### DATA LISTING:
(* ===== verification/DateYmw.v ===== *)
(** DateYmw: [year_month_weekday] (the n-th given weekday of a month) and
    [year_month_weekday_last] of include/date/date.h, their conversions to and from serial day
    numbers, and the arithmetic of months and years. *)

From Stdlib Require Import ZArith Lia.
From stdpp Require Import base list.
From S2P Require Import Prelude Memory Calendar DateUnits DateFields DateYmd.

(** ** year_month_weekday *)

(** [src: include/date/date.h 822-855 year_month_weekday] *)
Record year_month_weekday : Type :=
  MkYearMonthWeekday { ymwd_y : year; ymwd_m : month; ymwd_wdi : weekday_indexed }.

#[export] Instance year_month_weekday_eq_dec : EqDecision year_month_weekday.
Proof. solve_decision. Defined.

(** [src: include/date/date.h 2932-2940 year_month_weekday::year_month_weekday] *)
Definition year_month_weekday_ctor (y : year) (m : month) (wdi : weekday_indexed)
    : year_month_weekday := MkYearMonthWeekday y m wdi.

(** [src: include/date/date.h 2992-2992 year_month_weekday::year] *)
Definition ymwd_year (this : year_month_weekday) : year := ymwd_y this.

(** [src: include/date/date.h 2993-2993 year_month_weekday::month] *)
Definition ymwd_month (this : year_month_weekday) : month := ymwd_m this.

(** [src: include/date/date.h 2995-3001 year_month_weekday::weekday] *)
Definition ymwd_weekday (this : year_month_weekday) : weekday := wdi_weekday (ymwd_wdi this).

(** [src: include/date/date.h 3003-3009 year_month_weekday::index] *)
Definition ymwd_index (this : year_month_weekday) : Z := wdi_index (ymwd_wdi this).

(** [src: include/date/date.h 3011-3017 year_month_weekday::weekday_indexed] *)
Definition ymwd_weekday_indexed (this : year_month_weekday) : weekday_indexed := ymwd_wdi this.

(** [src: include/date/date.h 3068-3075 operator==] *)
Definition ymwd_eq (x y : year_month_weekday) : bool :=
  year_eq (ymwd_year x) (ymwd_year y) && month_eq (ymwd_month x) (ymwd_month y)
  && wdi_eq (ymwd_weekday_indexed x) (ymwd_weekday_indexed y).

(** [src: include/date/date.h 3077-3083 operator!=] *)
Definition ymwd_ne (x y : year_month_weekday) : bool := negb (ymwd_eq x y).

(** A fifth weekday exists when its day is not past the end of the month.
    [src: include/date/date.h 3033-3045 year_month_weekday::ok] *)
Definition ymwd_ok (this : year_month_weekday) : outcome bool :=
  if negb (year_ok (ymwd_y this)) || negb (month_ok (ymwd_m this))
     || negb (weekday_ok (wdi_weekday (ymwd_wdi this))) || (wdi_index (ymwd_wdi this) <? 1)
  then Ret false
  else if wdi_index (ymwd_wdi this) <=? 4 then Ret true
  else
    let ym := year_div_month (ymwd_y this) (ymwd_m this) in
    first ← ymd_sys_days (ym_div_int ym 1);
    d2 ← int_add
           (weekday_minus_weekday (wdi_weekday (ymwd_wdi this)) (weekday_of_sys_days first))
           (i32 (uint_add (uint_mul (uint_sub (wdi_index (ymwd_wdi this)) 1) 7) 1));
    last_day ← ymdl_day (ym_div_last ym last);
    Ret (u32 d2 <=? day_unsigned last_day).

(** [src: include/date/date.h 3047-3056 year_month_weekday::from_days] *)
Definition ymwd_from_days (d : days) : outcome year_month_weekday :=
  let dp : sys_days := d in
  let wd := weekday_of_sys_days dp in
  ymd ← ymd_of_sys_days dp;
  Ret (year_month_weekday_ctor (ymd_year ymd) (ymd_month ymd)
         (weekday_at wd (uint_add (uint_sub (day_unsigned (ymd_day ymd)) 1 / 7) 1))).

(** [src: include/date/date.h 3058-3066 year_month_weekday::to_days] *)
Definition ymwd_to_days (this : year_month_weekday) : outcome days :=
  d ← ymd_sys_days (ym_div_int (year_div_month (ymwd_y this) (ymwd_m this)) 1);
  s ← int_add (weekday_minus_weekday (wdi_weekday (ymwd_wdi this)) (weekday_of_sys_days d))
        (i32 (uint_mul (uint_sub (wdi_index (ymwd_wdi this)) 1) 7));
  int_add d s.

(** [src: include/date/date.h 3019-3024 year_month_weekday::operator sys_days] *)
Definition ymwd_sys_days (this : year_month_weekday) : outcome sys_days := ymwd_to_days this.

(** [src: include/date/date.h 3026-3031 year_month_weekday::operator local_days] *)
Definition ymwd_local_days (this : year_month_weekday) : outcome local_days := ymwd_to_days this.

(** [src: include/date/date.h 2942-2946 year_month_weekday::year_month_weekday] *)
Definition ymwd_of_sys_days (dp : sys_days) : outcome year_month_weekday := ymwd_from_days dp.

(** [src: include/date/date.h 2948-2952 year_month_weekday::year_month_weekday] *)
Definition ymwd_of_local_days (dp : local_days) : outcome year_month_weekday := ymwd_from_days dp.

#[export] Instance ymwd_serial : DateSerial year_month_weekday :=
  { serial_ok := ymwd_ok; to_serial := ymwd_sys_days; of_serial := ymwd_of_sys_days }.

(** [src: include/date/date.h 3571-3577 operator/] *)
Definition ym_div_wdi (ym : year_month) (wdi : weekday_indexed) : year_month_weekday :=
  year_month_weekday_ctor (ym_year ym) (ym_month ym) wdi.

(** [src: include/date/date.h 3579-3585 operator/] *)
Definition year_div_mwd (y : year) (mwd : month_weekday) : year_month_weekday :=
  year_month_weekday_ctor y (mwd_month mwd) (mwd_weekday_indexed mwd).

(** [src: include/date/date.h 3587-3593 operator/] *)
Definition int_div_mwd (y : Z) (mwd : month_weekday) : year_month_weekday :=
  year_div_mwd (year_ctor y) mwd.

(** [src: include/date/date.h 3595-3601 operator/] *)
Definition mwd_div_year (mwd : month_weekday) (y : year) : year_month_weekday :=
  year_div_mwd y mwd.

(** [src: include/date/date.h 3603-3609 operator/] *)
Definition mwd_div_int (mwd : month_weekday) (y : Z) : year_month_weekday :=
  year_div_mwd (year_ctor y) mwd.

(** [src: include/date/date.h 3094-3101 operator+] *)
Definition ymwd_plus_months (ymwd : year_month_weekday) (dm : months)
    : outcome year_month_weekday :=
  ym ← ym_plus_months (year_div_month (ymwd_year ymwd) (ymwd_month ymwd)) dm;
  Ret (ym_div_wdi ym (ymwd_weekday_indexed ymwd)).

(** [src: include/date/date.h 3103-3110 operator+] *)
Definition months_plus_ymwd (dm : months) (ymwd : year_month_weekday)
    : outcome year_month_weekday := ymwd_plus_months ymwd dm.

(** [src: include/date/date.h 3112-3119 operator-] *)
Definition ymwd_minus_months (ymwd : year_month_weekday) (dm : months)
    : outcome year_month_weekday := dm' ← duration_neg dm; ymwd_plus_months ymwd dm'.

(** [src: include/date/date.h 3121-3127 operator+] *)
Definition ymwd_plus_years (ymwd : year_month_weekday) (dy : years)
    : outcome year_month_weekday :=
  y ← year_plus_years (ymwd_year ymwd) dy;
  Ret (year_month_weekday_ctor y (ymwd_month ymwd) (ymwd_weekday_indexed ymwd)).

(** [src: include/date/date.h 3129-3135 operator+] *)
Definition years_plus_ymwd (dy : years) (ymwd : year_month_weekday)
    : outcome year_month_weekday := ymwd_plus_years ymwd dy.

(** [src: include/date/date.h 3137-3143 operator-] *)
Definition ymwd_minus_years (ymwd : year_month_weekday) (dy : years)
    : outcome year_month_weekday := dy' ← duration_neg dy; ymwd_plus_years ymwd dy'.

(** [src: include/date/date.h 2954-2962 year_month_weekday::operator+=] *)
Definition ymwd_add_assign_months (this : year_month_weekday) (m : months) : outcome year_month_weekday := ymwd_plus_months this m.

(** [src: include/date/date.h 2964-2972 year_month_weekday::operator-=] *)
Definition ymwd_sub_assign_months (this : year_month_weekday) (m : months) : outcome year_month_weekday := ymwd_minus_months this m.

(** [src: include/date/date.h 2974-2981 year_month_weekday::operator+=] *)
Definition ymwd_add_assign_years (this : year_month_weekday) (y : years) : outcome year_month_weekday := ymwd_plus_years this y.

(** [src: include/date/date.h 2983-2990 year_month_weekday::operator-=] *)
Definition ymwd_sub_assign_years (this : year_month_weekday) (y : years) : outcome year_month_weekday := ymwd_minus_years this y.

(** ** year_month_weekday_last *)

(** [src: include/date/date.h 895-923 year_month_weekday_last] *)
Record year_month_weekday_last : Type :=
  MkYearMonthWeekdayLast { ymwdl_y : year; ymwdl_m : month; ymwdl_wdl : weekday_last }.

#[export] Instance year_month_weekday_last_eq_dec : EqDecision year_month_weekday_last.
Proof. solve_decision. Defined.

(** [src: include/date/date.h 3147-3155 year_month_weekday_last::year_month_weekday_last] *)
Definition year_month_weekday_last_ctor (y : year) (m : month) (wdl : weekday_last)
    : year_month_weekday_last := MkYearMonthWeekdayLast y m wdl.

(** [src: include/date/date.h 3195-3195 year_month_weekday_last::year] *)
Definition ymwdl_year (this : year_month_weekday_last) : year := ymwdl_y this.

(** [src: include/date/date.h 3196-3196 year_month_weekday_last::month] *)
Definition ymwdl_month (this : year_month_weekday_last) : month := ymwdl_m this.

(** [src: include/date/date.h 3198-3204 year_month_weekday_last::weekday] *)
Definition ymwdl_weekday (this : year_month_weekday_last) : weekday :=
  wdl_weekday (ymwdl_wdl this).

(** [src: include/date/date.h 3206-3212 year_month_weekday_last::weekday_last] *)
Definition ymwdl_weekday_last (this : year_month_weekday_last) : weekday_last := ymwdl_wdl this.

(** [src: include/date/date.h 3228-3234 year_month_weekday_last::ok] *)
Definition ymwdl_ok (this : year_month_weekday_last) : bool :=
  year_ok (ymwdl_y this) && month_ok (ymwdl_m this) && wdl_ok (ymwdl_wdl this).

(** [src: include/date/date.h 3236-3243 year_month_weekday_last::to_days] *)
Definition ymwdl_to_days (this : year_month_weekday_last) : outcome days :=
  d ← ymdl_sys_days (ym_div_last (year_div_month (ymwdl_y this) (ymwdl_m this)) last);
  int_sub d (weekday_minus_weekday (weekday_of_sys_days d) (wdl_weekday (ymwdl_wdl this))).

(** [src: include/date/date.h 3214-3219 year_month_weekday_last::operator sys_days] *)
Definition ymwdl_sys_days (this : year_month_weekday_last) : outcome sys_days :=
  ymwdl_to_days this.

(** [src: include/date/date.h 3221-3226 year_month_weekday_last::operator local_days] *)
Definition ymwdl_local_days (this : year_month_weekday_last) : outcome local_days :=
  ymwdl_to_days this.

(** [src: include/date/date.h 3245-3252 operator==] *)
Definition ymwdl_eq (x y : year_month_weekday_last) : bool :=
  year_eq (ymwdl_year x) (ymwdl_year y) && month_eq (ymwdl_month x) (ymwdl_month y)
  && wdl_eq (ymwdl_weekday_last x) (ymwdl_weekday_last y).

(** [src: include/date/date.h 3254-3260 operator!=] *)
Definition ymwdl_ne (x y : year_month_weekday_last) : bool := negb (ymwdl_eq x y).

(** [src: include/date/date.h 3613-3619 operator/] *)
Definition ym_div_wdl (ym : year_month) (wdl : weekday_last) : year_month_weekday_last :=
  year_month_weekday_last_ctor (ym_year ym) (ym_month ym) wdl.

(** [src: include/date/date.h 3621-3627 operator/] *)
Definition year_div_mwdl (y : year) (mwdl : month_weekday_last) : year_month_weekday_last :=
  year_month_weekday_last_ctor y (mwdl_month mwdl) (mwdl_weekday_last mwdl).

(** [src: include/date/date.h 3629-3635 operator/] *)
Definition int_div_mwdl (y : Z) (mwdl : month_weekday_last) : year_month_weekday_last :=
  year_div_mwdl (year_ctor y) mwdl.

(** [src: include/date/date.h 3637-3643 operator/] *)
Definition mwdl_div_year (mwdl : month_weekday_last) (y : year) : year_month_weekday_last :=
  year_div_mwdl y mwdl.

(** [src: include/date/date.h 3645-3651 operator/] *)
Definition mwdl_div_int (mwdl : month_weekday_last) (y : Z) : year_month_weekday_last :=
  year_div_mwdl (year_ctor y) mwdl.

(** [src: include/date/date.h 3270-3277 operator+] *)
Definition ymwdl_plus_months (ymwdl : year_month_weekday_last) (dm : months)
    : outcome year_month_weekday_last :=
  ym ← ym_plus_months (year_div_month (ymwdl_year ymwdl) (ymwdl_month ymwdl)) dm;
  Ret (ym_div_wdl ym (ymwdl_weekday_last ymwdl)).

(** [src: include/date/date.h 3279-3286 operator+] *)
Definition months_plus_ymwdl (dm : months) (ymwdl : year_month_weekday_last)
    : outcome year_month_weekday_last := ymwdl_plus_months ymwdl dm.

(** [src: include/date/date.h 3288-3295 operator-] *)
Definition ymwdl_minus_months (ymwdl : year_month_weekday_last) (dm : months)
    : outcome year_month_weekday_last := dm' ← duration_neg dm; ymwdl_plus_months ymwdl dm'.

(** [src: include/date/date.h 3297-3303 operator+] *)
Definition ymwdl_plus_years (ymwdl : year_month_weekday_last) (dy : years)
    : outcome year_month_weekday_last :=
  y ← year_plus_years (ymwdl_year ymwdl) dy;
  Ret (year_month_weekday_last_ctor y (ymwdl_month ymwdl) (ymwdl_weekday_last ymwdl)).

(** [src: include/date/date.h 3305-3311 operator+] *)
Definition years_plus_ymwdl (dy : years) (ymwdl : year_month_weekday_last)
    : outcome year_month_weekday_last := ymwdl_plus_years ymwdl dy.

(** [src: include/date/date.h 3313-3319 operator-] *)
Definition ymwdl_minus_years (ymwdl : year_month_weekday_last) (dy : years)
    : outcome year_month_weekday_last := dy' ← duration_neg dy; ymwdl_plus_years ymwdl dy'.

(** [src: include/date/date.h 3157-3165 year_month_weekday_last::operator+=] *)
Definition ymwdl_add_assign_months (this : year_month_weekday_last) (m : months) : outcome year_month_weekday_last := ymwdl_plus_months this m.

(** [src: include/date/date.h 3167-3175 year_month_weekday_last::operator-=] *)
Definition ymwdl_sub_assign_months (this : year_month_weekday_last) (m : months) : outcome year_month_weekday_last := ymwdl_minus_months this m.

(** [src: include/date/date.h 3177-3184 year_month_weekday_last::operator+=] *)
Definition ymwdl_add_assign_years (this : year_month_weekday_last) (y : years) : outcome year_month_weekday_last := ymwdl_plus_years this y.

(** [src: include/date/date.h 3186-3193 year_month_weekday_last::operator-=] *)
Definition ymwdl_sub_assign_years (this : year_month_weekday_last) (y : years) : outcome year_month_weekday_last := ymwdl_minus_years this y.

### ABOUT THIS EXERCISE:
Print, without alteration, only the lines above between the one holding "first ← ymd_sys_days (ym_div_int ym 1);" and the one holding "Definition ymwd_local_days (this", inclusive.

### ANSWER BOX:
    first ← ymd_sys_days (ym_div_int ym 1);
    d2 ← int_add
           (weekday_minus_weekday (wdi_weekday (ymwd_wdi this)) (weekday_of_sys_days first))
           (i32 (uint_add (uint_mul (uint_sub (wdi_index (ymwd_wdi this)) 1) 7) 1));
    last_day ← ymdl_day (ym_div_last ym last);
    Ret (u32 d2 <=? day_unsigned last_day).

(** [src: include/date/date.h 3047-3056 year_month_weekday::from_days] *)
Definition ymwd_from_days (d : days) : outcome year_month_weekday :=
  let dp : sys_days := d in
  let wd := weekday_of_sys_days dp in
  ymd ← ymd_of_sys_days dp;
  Ret (year_month_weekday_ctor (ymd_year ymd) (ymd_month ymd)
         (weekday_at wd (uint_add (uint_sub (day_unsigned (ymd_day ymd)) 1 / 7) 1))).

(** [src: include/date/date.h 3058-3066 year_month_weekday::to_days] *)
Definition ymwd_to_days (this : year_month_weekday) : outcome days :=
  d ← ymd_sys_days (ym_div_int (year_div_month (ymwd_y this) (ymwd_m this)) 1);
  s ← int_add (weekday_minus_weekday (wdi_weekday (ymwd_wdi this)) (weekday_of_sys_days d))
        (i32 (uint_mul (uint_sub (wdi_index (ymwd_wdi this)) 1) 7));
  int_add d s.

(** [src: include/date/date.h 3019-3024 year_month_weekday::operator sys_days] *)
Definition ymwd_sys_days (this : year_month_weekday) : outcome sys_days := ymwd_to_days this.

(** [src: include/date/date.h 3026-3031 year_month_weekday::operator local_days] *)
Definition ymwd_local_days (this : year_month_weekday) : outcome local_days := ymwd_to_days this.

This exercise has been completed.